── ENTRIES PROVIDED
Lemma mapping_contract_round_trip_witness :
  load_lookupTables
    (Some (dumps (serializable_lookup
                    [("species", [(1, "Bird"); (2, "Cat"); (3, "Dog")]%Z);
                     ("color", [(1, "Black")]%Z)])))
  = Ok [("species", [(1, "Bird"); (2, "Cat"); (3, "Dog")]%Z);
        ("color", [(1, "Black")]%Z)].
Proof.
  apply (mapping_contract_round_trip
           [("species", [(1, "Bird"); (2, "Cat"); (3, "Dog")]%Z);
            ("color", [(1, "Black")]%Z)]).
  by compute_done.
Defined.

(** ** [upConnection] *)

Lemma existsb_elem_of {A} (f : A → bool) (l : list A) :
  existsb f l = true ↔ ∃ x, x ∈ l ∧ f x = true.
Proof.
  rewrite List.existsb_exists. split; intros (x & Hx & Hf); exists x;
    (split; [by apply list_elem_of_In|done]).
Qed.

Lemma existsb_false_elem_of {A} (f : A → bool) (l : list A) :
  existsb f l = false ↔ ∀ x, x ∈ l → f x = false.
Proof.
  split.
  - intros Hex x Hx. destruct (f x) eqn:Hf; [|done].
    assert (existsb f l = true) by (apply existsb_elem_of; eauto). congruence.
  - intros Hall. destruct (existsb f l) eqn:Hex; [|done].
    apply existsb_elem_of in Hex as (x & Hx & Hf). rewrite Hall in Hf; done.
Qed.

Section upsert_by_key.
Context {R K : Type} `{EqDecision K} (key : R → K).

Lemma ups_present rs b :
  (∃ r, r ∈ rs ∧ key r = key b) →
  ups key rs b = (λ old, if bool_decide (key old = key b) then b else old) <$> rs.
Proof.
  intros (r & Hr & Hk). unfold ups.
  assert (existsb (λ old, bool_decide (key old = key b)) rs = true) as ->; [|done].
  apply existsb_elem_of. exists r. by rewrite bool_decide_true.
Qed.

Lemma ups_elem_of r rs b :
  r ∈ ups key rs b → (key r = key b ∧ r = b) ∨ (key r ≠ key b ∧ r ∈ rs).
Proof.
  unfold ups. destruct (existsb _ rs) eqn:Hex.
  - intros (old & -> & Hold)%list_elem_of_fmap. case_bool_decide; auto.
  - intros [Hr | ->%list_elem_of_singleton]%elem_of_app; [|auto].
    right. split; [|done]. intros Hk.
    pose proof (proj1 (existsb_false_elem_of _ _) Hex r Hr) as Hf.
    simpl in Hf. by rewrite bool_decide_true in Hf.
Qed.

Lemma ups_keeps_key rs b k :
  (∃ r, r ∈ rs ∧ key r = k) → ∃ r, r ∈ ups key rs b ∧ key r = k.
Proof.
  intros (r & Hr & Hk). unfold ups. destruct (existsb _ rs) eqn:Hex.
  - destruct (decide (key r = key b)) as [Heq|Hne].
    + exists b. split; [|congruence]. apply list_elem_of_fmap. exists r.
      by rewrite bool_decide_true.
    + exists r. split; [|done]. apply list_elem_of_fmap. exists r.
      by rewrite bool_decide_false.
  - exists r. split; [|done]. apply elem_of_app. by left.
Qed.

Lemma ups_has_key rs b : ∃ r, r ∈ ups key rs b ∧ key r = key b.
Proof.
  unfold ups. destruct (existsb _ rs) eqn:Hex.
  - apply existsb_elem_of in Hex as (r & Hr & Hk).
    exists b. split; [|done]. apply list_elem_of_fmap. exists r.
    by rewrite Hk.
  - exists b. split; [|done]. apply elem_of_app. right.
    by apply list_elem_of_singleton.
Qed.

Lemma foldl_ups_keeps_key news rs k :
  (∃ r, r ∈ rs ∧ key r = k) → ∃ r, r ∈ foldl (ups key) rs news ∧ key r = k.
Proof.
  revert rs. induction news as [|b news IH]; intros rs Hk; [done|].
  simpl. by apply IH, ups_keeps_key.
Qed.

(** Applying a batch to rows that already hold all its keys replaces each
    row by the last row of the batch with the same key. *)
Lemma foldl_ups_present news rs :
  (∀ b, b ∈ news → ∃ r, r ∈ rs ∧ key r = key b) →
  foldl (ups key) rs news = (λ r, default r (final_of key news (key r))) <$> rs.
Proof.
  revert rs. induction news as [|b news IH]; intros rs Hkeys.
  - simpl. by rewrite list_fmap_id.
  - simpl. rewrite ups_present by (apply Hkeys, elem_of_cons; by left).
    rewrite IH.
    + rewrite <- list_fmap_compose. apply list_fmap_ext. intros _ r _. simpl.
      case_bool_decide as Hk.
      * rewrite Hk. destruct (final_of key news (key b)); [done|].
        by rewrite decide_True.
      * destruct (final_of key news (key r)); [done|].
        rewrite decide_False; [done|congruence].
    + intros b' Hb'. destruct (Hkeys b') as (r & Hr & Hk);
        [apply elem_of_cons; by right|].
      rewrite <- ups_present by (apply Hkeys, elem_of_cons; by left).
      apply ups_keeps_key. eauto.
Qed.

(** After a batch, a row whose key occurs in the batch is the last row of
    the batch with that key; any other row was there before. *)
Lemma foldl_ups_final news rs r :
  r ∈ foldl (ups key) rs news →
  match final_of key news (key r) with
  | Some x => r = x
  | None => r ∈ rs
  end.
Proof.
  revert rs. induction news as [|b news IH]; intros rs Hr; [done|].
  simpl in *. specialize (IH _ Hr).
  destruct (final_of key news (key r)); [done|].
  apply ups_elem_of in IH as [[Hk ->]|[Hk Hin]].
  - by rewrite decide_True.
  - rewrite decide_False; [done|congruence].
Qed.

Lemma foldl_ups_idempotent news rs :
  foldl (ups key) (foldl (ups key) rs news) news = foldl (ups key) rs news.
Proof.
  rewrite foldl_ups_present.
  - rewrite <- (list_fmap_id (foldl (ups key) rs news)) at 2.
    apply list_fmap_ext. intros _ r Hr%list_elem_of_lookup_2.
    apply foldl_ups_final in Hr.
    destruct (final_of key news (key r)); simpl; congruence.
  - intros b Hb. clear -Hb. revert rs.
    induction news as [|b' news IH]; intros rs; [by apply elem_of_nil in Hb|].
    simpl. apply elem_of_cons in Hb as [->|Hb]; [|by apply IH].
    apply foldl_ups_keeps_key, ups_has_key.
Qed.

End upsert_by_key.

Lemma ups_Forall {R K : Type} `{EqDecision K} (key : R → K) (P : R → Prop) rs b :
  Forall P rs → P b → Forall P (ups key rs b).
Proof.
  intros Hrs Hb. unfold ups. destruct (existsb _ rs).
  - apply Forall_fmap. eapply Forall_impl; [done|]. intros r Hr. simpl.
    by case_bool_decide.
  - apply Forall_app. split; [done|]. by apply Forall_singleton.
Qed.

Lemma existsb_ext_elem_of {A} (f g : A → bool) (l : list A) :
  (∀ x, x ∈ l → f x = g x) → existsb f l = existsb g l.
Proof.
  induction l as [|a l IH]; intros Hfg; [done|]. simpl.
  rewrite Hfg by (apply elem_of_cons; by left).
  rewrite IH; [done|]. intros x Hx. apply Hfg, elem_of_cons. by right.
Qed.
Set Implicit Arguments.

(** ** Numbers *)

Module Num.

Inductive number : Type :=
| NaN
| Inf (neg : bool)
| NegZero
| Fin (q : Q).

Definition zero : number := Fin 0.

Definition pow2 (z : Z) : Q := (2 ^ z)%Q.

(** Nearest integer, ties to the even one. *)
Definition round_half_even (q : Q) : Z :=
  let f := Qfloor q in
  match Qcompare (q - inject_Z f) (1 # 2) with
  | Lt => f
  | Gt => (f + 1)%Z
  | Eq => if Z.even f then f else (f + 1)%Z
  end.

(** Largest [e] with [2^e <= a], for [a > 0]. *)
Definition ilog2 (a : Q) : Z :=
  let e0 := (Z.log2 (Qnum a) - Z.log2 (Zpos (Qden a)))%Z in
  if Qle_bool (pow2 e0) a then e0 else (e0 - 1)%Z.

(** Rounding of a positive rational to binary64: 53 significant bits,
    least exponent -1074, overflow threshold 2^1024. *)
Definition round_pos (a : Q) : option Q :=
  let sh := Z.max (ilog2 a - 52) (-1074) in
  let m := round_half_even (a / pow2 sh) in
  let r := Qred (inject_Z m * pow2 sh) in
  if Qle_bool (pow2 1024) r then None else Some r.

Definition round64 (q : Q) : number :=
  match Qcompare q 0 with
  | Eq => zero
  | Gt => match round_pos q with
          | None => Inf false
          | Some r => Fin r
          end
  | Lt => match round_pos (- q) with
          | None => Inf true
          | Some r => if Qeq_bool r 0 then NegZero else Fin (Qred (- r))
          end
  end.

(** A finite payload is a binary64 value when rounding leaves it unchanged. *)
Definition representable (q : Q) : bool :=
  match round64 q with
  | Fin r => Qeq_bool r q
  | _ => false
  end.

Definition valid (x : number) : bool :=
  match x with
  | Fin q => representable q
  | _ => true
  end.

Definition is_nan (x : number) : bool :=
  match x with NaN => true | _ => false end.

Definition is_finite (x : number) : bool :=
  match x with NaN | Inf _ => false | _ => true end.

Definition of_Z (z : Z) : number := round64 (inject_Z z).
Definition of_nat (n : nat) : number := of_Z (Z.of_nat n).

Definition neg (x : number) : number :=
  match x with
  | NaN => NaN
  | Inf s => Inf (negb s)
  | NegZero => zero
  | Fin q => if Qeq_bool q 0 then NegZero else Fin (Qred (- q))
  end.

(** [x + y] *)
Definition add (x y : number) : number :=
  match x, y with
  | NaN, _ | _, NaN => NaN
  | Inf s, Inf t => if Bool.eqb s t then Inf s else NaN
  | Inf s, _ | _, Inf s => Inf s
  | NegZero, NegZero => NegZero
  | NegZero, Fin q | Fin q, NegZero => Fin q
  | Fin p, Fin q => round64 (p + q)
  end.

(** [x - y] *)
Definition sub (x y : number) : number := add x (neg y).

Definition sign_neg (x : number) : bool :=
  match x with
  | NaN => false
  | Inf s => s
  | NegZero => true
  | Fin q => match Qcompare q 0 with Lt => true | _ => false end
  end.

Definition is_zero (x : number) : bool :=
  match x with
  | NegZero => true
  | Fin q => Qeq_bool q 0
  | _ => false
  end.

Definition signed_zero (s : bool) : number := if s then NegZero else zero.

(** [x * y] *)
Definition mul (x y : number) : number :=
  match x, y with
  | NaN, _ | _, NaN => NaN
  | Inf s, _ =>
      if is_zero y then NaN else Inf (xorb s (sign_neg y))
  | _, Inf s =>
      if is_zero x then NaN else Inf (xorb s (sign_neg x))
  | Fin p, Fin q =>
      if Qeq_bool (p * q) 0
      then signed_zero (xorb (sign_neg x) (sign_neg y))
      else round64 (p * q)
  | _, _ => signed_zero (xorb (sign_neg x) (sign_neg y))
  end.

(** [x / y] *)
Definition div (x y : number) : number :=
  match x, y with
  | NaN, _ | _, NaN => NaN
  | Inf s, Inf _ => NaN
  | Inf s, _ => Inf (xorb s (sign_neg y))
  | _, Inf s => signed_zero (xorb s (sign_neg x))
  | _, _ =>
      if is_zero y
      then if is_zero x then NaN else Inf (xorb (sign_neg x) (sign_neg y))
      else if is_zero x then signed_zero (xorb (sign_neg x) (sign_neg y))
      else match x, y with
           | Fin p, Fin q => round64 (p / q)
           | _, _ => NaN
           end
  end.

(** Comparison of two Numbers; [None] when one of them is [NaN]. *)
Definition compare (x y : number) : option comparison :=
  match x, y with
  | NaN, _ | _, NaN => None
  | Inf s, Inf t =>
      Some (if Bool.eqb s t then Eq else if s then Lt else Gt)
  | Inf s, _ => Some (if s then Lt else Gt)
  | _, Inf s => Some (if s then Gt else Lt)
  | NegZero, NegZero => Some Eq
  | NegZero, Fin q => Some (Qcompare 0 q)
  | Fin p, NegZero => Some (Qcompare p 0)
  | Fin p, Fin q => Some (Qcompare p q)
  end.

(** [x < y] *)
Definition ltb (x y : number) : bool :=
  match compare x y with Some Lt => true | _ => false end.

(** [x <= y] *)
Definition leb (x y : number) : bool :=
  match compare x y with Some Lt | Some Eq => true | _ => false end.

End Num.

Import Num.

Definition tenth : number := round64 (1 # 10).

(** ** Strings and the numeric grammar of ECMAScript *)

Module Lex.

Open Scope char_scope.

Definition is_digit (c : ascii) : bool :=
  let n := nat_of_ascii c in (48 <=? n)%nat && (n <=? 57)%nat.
────
* _WORK ORDER_:
The line containing "- intros Hall." marks the end: copy exactly every line from the top of the data above down to it, that line included.

* _YOUR SOLUTION_:
Lemma mapping_contract_round_trip_witness :
  load_lookupTables
    (Some (dumps (serializable_lookup
                    [("species", [(1, "Bird"); (2, "Cat"); (3, "Dog")]%Z);
                     ("color", [(1, "Black")]%Z)])))
  = Ok [("species", [(1, "Bird"); (2, "Cat"); (3, "Dog")]%Z);
        ("color", [(1, "Black")]%Z)].
Proof.
  apply (mapping_contract_round_trip
           [("species", [(1, "Bird"); (2, "Cat"); (3, "Dog")]%Z);
            ("color", [(1, "Black")]%Z)]).
  by compute_done.
Defined.

(** ** [upConnection] *)

Lemma existsb_elem_of {A} (f : A → bool) (l : list A) :
  existsb f l = true ↔ ∃ x, x ∈ l ∧ f x = true.
Proof.
  rewrite List.existsb_exists. split; intros (x & Hx & Hf); exists x;
    (split; [by apply list_elem_of_In|done]).
Qed.

Lemma existsb_false_elem_of {A} (f : A → bool) (l : list A) :
  existsb f l = false ↔ ∀ x, x ∈ l → f x = false.
Proof.
  split.
  - intros Hex x Hx. destruct (f x) eqn:Hf; [|done].
    assert (existsb f l = true) by (apply existsb_elem_of; eauto). congruence.
  - intros Hall. destruct (existsb f l) eqn:Hex; [|done].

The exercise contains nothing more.